--- Task statement ---
Each line below that includes the word "Lemma" is to be reported.

--- Data items ---
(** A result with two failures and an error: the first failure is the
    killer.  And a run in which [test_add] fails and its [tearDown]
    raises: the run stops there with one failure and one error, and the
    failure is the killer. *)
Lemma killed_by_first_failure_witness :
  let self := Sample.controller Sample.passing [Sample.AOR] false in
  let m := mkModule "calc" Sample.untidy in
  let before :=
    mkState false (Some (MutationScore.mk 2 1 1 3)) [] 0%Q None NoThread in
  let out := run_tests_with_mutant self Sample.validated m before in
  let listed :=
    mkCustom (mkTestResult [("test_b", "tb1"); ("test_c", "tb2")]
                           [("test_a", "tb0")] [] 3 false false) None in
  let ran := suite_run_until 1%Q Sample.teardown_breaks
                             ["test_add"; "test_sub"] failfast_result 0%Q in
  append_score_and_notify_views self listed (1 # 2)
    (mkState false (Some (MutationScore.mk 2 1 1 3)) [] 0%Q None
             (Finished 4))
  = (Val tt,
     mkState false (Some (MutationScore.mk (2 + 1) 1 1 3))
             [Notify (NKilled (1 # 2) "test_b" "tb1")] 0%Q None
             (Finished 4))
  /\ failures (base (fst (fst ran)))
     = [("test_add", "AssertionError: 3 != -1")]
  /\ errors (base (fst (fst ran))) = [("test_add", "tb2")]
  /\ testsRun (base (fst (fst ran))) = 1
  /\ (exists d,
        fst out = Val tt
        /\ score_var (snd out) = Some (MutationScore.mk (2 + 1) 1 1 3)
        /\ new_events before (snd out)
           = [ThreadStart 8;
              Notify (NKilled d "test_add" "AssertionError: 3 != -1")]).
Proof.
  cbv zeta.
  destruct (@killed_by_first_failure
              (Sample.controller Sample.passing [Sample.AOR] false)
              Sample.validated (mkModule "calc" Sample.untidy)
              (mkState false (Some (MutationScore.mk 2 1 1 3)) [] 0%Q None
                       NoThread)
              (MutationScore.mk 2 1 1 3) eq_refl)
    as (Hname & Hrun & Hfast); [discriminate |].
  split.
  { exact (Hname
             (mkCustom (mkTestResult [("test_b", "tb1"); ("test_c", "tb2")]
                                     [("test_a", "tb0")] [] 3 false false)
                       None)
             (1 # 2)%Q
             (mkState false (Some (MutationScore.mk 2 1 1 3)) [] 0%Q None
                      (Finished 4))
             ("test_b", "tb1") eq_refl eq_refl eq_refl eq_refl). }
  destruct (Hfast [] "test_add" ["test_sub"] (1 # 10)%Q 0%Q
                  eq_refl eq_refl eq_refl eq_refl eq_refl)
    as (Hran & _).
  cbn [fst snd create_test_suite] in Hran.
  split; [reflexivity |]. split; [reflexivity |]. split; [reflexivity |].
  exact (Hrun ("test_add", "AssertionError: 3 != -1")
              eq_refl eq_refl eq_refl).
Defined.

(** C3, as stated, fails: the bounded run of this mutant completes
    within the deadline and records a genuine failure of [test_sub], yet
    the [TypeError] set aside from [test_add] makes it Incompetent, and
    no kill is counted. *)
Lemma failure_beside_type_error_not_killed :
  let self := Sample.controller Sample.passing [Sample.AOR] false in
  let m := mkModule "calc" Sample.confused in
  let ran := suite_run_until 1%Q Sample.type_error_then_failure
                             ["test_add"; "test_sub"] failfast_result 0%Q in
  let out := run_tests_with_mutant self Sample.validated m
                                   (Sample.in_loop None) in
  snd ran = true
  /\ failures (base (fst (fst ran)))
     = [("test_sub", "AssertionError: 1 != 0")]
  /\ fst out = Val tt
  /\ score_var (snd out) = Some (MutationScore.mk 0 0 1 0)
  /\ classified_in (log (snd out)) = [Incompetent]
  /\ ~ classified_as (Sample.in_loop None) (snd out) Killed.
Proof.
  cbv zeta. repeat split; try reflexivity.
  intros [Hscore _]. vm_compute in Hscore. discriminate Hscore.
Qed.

--- Your solution ---
Lemma killed_by_first_failure_witness :
Lemma failure_beside_type_error_not_killed :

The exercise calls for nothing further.